TASK REQUIREMENTS: All lines in the records that carry the string "which" are to be shown.

SUPPLIED MATERIAL:
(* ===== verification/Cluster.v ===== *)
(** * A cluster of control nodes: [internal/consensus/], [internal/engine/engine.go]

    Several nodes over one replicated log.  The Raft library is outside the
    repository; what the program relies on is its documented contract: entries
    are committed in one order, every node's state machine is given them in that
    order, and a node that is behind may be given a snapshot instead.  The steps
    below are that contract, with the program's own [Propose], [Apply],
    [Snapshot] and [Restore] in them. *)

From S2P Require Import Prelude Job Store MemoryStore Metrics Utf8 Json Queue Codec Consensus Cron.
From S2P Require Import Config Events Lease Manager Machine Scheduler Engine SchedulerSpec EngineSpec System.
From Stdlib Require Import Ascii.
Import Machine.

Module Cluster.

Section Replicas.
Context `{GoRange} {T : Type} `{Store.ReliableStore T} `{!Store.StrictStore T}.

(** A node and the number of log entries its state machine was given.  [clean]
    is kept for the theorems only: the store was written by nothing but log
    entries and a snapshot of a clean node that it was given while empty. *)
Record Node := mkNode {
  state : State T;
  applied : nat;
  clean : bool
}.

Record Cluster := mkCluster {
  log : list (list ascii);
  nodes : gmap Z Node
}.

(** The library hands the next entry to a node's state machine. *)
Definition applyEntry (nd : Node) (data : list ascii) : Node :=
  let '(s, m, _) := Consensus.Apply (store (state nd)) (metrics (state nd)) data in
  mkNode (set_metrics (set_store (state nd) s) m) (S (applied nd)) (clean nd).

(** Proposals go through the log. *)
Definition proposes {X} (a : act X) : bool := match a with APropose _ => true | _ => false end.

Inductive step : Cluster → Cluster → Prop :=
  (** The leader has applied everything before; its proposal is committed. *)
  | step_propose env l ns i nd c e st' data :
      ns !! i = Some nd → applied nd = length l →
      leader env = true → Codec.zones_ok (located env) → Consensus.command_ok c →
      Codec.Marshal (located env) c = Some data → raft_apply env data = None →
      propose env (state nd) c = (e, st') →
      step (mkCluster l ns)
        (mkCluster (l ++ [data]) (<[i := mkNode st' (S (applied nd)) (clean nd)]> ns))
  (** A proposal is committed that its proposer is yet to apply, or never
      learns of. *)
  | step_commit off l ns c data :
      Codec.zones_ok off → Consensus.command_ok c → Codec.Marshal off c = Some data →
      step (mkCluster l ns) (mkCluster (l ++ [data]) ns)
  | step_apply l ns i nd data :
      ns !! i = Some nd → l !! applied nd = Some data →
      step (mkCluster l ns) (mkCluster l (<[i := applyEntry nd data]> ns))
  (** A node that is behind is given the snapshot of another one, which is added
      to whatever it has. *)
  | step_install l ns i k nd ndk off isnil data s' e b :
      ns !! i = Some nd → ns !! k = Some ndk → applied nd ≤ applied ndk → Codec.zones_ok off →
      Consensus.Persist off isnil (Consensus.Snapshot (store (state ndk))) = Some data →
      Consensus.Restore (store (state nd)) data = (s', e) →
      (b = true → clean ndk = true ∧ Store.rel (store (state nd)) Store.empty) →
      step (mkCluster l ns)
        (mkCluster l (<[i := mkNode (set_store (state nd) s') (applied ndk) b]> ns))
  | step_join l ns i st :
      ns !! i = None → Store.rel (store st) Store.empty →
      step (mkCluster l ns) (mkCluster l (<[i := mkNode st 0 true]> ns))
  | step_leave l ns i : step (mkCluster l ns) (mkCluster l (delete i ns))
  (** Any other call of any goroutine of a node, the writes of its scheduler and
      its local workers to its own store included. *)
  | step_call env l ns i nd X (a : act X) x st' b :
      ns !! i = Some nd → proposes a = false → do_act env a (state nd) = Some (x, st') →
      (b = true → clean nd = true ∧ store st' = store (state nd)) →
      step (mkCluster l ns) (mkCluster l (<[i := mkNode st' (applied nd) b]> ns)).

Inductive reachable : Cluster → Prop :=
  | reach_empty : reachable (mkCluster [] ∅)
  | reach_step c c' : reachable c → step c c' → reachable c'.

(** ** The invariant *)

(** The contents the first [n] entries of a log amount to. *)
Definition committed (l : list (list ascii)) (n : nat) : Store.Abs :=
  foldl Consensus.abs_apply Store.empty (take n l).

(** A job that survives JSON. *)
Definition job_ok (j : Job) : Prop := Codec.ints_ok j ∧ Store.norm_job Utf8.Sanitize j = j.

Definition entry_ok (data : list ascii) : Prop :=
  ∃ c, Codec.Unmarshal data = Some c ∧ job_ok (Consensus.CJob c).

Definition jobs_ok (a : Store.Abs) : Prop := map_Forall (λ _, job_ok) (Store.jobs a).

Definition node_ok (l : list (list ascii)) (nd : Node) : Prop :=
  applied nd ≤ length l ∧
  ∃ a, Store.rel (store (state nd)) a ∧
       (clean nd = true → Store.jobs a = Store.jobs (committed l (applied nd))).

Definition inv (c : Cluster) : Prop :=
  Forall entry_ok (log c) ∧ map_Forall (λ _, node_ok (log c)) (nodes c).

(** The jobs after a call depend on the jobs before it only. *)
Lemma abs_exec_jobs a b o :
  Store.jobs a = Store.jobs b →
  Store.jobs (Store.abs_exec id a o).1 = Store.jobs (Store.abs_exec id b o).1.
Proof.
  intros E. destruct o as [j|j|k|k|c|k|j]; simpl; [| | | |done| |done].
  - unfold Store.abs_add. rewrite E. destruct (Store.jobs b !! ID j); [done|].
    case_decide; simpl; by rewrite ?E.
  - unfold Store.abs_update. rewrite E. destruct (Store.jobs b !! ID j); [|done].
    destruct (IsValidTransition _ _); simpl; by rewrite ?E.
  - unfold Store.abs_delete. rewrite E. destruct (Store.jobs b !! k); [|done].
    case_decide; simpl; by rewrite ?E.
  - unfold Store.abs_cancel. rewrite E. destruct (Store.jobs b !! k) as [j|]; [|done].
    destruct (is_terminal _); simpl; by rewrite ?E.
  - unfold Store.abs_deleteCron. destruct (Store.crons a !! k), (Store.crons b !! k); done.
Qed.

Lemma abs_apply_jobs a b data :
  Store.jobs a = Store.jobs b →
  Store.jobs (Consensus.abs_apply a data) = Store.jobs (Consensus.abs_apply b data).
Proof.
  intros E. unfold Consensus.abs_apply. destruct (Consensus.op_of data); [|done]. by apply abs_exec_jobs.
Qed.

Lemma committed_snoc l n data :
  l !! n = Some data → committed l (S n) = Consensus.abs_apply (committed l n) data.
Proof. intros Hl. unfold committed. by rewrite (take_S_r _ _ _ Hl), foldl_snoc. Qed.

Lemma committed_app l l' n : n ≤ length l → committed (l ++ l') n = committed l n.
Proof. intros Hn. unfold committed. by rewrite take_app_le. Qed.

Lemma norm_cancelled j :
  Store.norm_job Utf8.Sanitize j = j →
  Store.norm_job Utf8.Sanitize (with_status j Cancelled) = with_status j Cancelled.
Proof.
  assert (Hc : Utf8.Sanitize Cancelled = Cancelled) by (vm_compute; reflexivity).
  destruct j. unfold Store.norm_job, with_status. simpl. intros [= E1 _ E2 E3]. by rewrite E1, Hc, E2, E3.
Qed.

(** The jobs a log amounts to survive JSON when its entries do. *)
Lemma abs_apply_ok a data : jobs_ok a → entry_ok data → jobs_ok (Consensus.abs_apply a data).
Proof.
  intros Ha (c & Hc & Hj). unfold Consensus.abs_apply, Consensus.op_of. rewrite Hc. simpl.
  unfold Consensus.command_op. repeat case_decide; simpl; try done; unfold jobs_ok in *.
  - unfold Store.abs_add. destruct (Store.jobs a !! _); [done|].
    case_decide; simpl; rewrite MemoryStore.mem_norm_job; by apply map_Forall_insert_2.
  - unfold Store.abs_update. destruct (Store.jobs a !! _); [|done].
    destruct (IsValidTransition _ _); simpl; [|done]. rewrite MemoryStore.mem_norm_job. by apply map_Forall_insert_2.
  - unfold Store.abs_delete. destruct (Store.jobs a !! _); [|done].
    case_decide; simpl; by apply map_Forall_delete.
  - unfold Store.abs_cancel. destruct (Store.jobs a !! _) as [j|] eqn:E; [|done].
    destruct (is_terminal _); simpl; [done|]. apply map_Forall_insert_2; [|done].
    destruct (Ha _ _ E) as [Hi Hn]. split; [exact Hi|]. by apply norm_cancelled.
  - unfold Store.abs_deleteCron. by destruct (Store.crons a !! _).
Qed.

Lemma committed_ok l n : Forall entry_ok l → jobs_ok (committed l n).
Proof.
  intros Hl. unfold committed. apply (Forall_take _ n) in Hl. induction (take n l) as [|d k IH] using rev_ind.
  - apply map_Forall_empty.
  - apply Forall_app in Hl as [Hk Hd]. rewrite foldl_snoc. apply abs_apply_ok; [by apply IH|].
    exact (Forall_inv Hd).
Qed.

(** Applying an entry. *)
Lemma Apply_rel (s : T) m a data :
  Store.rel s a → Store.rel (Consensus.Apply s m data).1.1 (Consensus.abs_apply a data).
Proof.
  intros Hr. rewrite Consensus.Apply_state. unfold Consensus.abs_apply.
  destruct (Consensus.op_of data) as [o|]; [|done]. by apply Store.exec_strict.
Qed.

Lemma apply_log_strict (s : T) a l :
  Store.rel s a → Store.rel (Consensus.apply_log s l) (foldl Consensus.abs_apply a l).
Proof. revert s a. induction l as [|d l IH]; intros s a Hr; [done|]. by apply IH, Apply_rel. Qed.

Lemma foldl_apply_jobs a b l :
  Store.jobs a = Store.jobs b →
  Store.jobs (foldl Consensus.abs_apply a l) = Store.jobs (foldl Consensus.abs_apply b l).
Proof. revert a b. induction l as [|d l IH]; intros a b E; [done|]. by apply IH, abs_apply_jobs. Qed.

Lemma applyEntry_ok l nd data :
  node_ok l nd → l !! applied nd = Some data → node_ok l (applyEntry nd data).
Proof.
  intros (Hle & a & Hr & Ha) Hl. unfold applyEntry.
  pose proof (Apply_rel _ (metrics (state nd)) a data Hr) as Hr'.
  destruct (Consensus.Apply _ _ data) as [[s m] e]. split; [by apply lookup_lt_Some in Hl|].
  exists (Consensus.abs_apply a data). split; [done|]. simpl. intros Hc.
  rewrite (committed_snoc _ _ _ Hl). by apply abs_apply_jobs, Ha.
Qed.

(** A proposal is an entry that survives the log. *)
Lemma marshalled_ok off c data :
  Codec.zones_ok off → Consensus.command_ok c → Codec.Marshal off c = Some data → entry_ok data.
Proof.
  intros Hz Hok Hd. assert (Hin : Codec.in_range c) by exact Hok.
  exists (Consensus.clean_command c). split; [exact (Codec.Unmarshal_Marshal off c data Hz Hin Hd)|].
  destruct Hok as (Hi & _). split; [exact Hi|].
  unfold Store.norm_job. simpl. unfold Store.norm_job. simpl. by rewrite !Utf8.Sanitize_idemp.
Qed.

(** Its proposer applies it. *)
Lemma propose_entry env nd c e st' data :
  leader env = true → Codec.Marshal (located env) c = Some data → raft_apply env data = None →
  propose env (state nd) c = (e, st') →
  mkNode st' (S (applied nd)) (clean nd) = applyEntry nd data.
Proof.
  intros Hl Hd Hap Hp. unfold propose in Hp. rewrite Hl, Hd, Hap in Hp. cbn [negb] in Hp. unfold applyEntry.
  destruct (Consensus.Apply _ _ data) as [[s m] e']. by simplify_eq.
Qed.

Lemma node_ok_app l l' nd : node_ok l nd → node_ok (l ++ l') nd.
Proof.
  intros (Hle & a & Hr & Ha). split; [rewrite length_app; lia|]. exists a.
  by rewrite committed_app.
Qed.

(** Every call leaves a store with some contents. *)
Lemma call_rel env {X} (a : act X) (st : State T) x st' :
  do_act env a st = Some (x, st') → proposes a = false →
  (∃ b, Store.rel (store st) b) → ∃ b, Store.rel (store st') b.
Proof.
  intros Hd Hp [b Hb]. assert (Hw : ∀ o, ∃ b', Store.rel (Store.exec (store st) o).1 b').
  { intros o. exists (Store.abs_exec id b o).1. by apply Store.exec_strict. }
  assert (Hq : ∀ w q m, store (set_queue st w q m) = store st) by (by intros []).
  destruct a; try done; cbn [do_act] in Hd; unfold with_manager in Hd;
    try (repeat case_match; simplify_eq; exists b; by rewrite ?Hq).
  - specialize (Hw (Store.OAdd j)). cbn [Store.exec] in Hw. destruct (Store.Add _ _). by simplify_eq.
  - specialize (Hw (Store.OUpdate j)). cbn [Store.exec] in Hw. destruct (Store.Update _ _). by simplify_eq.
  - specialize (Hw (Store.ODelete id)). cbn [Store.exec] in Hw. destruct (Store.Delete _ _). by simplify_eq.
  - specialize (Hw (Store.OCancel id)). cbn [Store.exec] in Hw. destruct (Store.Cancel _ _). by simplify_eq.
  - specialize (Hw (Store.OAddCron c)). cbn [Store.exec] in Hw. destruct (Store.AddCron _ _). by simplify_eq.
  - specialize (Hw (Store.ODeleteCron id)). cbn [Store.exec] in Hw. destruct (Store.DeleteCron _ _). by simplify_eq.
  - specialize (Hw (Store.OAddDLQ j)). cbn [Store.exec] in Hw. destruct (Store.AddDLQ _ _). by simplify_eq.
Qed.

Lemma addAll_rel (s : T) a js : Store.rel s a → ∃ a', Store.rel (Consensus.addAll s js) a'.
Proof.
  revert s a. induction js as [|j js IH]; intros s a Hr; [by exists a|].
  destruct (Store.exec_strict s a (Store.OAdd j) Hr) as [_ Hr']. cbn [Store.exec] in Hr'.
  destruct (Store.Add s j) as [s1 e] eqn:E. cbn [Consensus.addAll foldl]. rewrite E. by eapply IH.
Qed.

* * *

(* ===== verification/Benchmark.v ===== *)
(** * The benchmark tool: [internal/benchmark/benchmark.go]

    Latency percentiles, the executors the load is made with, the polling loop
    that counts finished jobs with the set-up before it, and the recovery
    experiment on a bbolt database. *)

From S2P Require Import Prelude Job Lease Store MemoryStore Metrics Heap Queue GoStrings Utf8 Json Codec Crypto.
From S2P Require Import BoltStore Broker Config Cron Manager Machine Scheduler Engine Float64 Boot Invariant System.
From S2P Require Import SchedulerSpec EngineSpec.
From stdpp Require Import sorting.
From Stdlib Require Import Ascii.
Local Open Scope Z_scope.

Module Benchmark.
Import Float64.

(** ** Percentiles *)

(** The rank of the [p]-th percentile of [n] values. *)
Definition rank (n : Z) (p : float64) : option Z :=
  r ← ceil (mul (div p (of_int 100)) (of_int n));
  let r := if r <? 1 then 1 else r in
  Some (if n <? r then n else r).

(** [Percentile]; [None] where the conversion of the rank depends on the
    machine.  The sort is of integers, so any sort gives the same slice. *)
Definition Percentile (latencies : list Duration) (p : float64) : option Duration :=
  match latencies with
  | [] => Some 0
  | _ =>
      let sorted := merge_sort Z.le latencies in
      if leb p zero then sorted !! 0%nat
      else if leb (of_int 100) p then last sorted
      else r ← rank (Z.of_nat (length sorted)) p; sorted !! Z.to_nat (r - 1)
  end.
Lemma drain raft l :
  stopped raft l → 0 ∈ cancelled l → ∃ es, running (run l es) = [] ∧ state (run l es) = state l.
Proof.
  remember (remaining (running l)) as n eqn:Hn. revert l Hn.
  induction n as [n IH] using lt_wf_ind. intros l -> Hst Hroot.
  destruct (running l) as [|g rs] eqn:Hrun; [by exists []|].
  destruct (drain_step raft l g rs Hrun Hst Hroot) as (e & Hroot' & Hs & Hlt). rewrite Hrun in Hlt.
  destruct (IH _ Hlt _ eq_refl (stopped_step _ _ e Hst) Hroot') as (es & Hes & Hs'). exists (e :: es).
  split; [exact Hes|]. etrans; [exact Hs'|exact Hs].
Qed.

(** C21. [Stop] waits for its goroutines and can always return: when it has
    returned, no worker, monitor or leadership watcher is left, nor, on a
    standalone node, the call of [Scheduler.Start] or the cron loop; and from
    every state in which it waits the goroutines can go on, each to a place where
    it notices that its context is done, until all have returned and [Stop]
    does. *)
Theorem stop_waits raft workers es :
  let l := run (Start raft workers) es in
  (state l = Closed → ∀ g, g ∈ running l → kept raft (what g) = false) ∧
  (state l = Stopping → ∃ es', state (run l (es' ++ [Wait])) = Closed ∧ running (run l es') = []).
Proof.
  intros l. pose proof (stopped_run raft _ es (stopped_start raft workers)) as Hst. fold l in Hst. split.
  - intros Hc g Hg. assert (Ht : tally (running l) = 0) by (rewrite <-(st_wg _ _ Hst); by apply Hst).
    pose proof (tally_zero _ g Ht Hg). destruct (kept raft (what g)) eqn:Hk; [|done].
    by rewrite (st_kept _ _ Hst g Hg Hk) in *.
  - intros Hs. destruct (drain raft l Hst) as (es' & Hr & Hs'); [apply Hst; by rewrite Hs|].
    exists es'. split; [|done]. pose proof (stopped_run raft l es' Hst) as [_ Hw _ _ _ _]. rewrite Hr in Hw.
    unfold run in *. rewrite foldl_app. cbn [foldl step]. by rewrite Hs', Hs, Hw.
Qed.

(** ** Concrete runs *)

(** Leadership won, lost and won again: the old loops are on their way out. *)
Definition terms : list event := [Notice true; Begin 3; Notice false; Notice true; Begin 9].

...

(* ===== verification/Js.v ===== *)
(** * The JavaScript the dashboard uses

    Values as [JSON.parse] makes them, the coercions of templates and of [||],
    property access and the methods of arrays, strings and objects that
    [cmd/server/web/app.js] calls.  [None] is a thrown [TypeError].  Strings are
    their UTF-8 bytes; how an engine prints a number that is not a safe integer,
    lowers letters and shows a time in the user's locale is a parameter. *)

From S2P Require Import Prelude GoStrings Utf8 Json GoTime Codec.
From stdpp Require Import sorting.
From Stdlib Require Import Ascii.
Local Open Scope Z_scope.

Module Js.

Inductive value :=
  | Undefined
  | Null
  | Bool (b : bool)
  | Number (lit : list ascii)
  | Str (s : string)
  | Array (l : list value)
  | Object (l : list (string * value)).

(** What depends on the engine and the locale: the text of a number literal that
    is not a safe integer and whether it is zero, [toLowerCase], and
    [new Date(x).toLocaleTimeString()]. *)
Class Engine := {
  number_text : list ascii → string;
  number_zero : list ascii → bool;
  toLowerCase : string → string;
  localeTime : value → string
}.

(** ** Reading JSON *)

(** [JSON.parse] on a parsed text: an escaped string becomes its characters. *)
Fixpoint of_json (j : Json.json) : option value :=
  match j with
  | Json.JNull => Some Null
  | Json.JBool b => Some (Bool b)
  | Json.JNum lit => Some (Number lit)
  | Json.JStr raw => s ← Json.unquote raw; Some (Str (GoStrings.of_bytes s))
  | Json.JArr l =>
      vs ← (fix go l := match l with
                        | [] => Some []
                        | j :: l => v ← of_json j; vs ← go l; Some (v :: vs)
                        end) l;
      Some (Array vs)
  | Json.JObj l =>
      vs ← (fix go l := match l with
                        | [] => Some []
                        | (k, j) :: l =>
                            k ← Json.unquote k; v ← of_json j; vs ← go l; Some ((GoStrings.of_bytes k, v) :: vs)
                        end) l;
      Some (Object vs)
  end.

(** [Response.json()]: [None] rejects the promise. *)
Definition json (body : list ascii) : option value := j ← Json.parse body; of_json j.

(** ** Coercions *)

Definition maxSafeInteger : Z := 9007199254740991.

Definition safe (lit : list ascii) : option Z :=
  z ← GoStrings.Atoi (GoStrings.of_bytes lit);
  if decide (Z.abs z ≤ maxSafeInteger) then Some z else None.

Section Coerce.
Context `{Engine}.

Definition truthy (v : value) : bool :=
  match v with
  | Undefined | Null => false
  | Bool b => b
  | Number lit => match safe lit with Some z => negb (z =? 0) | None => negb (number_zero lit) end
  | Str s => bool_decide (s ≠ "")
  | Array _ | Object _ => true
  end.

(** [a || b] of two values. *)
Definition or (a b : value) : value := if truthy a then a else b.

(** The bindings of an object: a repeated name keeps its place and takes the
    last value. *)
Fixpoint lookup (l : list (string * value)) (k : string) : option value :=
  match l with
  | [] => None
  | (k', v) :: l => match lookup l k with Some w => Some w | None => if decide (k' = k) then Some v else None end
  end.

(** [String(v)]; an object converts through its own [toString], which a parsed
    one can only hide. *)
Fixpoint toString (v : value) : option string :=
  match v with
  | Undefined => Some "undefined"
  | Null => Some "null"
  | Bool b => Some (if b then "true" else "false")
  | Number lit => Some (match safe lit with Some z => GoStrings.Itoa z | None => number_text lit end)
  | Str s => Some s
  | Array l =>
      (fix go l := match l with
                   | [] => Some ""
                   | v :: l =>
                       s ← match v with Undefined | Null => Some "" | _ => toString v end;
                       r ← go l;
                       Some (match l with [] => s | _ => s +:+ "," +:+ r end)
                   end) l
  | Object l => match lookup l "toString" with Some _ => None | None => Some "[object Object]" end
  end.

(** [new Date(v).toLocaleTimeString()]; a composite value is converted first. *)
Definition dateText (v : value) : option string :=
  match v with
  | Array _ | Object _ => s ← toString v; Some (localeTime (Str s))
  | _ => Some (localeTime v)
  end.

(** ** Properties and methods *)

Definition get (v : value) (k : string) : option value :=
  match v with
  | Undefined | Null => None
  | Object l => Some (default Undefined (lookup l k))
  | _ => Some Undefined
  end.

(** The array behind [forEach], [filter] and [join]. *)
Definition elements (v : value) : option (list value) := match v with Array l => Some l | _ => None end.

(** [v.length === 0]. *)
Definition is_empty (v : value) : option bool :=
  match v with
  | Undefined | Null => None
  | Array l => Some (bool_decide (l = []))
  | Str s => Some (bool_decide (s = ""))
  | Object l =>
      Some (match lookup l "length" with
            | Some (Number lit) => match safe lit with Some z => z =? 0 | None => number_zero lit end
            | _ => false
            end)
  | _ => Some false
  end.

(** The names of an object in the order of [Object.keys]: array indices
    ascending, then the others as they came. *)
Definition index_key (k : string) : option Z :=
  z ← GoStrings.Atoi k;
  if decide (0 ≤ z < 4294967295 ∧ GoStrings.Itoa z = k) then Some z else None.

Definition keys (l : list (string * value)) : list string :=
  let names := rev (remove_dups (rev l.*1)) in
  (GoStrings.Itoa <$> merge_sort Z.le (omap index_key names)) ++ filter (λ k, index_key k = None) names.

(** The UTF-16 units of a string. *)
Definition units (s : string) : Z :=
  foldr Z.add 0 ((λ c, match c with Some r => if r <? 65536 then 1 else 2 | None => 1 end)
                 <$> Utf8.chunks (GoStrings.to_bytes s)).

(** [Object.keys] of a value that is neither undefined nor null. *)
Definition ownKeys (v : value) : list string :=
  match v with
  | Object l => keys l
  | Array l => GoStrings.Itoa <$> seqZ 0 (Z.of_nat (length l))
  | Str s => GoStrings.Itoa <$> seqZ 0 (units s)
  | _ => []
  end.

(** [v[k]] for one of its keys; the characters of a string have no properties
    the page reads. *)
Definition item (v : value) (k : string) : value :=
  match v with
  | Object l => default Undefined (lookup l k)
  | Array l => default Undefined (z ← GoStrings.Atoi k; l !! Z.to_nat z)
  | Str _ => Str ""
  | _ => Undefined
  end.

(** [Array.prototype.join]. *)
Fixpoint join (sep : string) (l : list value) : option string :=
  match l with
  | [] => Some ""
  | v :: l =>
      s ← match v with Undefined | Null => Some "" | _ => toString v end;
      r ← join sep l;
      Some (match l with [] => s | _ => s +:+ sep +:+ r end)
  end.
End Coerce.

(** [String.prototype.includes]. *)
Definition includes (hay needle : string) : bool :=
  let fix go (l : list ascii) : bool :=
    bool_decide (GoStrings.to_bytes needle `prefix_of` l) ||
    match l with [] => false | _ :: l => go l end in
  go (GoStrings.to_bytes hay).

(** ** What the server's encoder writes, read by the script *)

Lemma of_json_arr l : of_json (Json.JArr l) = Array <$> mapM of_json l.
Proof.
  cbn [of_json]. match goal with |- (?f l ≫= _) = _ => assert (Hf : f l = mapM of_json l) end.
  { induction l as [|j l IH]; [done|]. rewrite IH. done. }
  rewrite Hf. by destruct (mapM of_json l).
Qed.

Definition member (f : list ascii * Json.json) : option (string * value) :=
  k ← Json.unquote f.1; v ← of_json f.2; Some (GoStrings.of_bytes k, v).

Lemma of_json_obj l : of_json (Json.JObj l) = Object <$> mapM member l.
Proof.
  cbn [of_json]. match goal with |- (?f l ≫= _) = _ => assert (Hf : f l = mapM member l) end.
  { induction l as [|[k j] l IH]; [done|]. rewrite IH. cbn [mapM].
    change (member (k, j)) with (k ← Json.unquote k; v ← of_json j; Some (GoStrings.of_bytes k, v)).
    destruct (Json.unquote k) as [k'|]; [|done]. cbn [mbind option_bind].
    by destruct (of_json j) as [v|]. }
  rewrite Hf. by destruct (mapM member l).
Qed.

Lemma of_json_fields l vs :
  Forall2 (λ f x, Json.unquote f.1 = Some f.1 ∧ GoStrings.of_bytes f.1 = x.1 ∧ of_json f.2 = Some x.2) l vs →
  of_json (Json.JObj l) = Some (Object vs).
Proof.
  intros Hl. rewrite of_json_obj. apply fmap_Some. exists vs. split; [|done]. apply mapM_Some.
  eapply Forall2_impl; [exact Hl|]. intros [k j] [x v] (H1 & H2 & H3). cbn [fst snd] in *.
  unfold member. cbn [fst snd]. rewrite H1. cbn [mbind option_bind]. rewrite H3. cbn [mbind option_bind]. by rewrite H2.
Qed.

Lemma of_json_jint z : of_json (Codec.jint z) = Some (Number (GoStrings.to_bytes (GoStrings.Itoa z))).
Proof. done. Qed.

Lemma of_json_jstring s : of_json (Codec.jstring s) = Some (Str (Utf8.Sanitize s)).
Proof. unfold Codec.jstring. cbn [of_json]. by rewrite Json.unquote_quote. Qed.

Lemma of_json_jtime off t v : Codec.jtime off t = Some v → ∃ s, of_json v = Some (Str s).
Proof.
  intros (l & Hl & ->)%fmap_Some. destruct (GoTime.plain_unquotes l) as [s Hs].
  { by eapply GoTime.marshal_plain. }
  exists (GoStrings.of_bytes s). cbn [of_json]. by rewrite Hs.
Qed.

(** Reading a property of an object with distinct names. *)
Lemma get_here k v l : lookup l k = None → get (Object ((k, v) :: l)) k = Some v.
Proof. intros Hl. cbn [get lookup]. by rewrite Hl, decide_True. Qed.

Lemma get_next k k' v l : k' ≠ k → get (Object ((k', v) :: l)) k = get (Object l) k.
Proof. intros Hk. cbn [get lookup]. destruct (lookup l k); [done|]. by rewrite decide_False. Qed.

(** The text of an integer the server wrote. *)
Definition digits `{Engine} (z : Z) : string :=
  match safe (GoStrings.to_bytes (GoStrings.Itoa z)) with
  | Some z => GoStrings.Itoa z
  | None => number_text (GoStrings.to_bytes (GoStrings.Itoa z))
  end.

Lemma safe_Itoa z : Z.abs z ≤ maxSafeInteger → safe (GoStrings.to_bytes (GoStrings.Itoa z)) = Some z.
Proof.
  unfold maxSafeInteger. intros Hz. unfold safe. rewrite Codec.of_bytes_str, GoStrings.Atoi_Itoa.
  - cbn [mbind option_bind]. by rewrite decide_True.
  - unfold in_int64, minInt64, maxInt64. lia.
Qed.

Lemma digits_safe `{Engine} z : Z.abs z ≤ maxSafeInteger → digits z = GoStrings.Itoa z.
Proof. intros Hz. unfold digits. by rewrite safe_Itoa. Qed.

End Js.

EXERCISE ANSWER:
  (** A node that is behind is given the snapshot of another one, which is added
    every state in which it waits the goroutines can go on, each to a place where
(** [String(v)]; an object converts through its own [toString], which a parsed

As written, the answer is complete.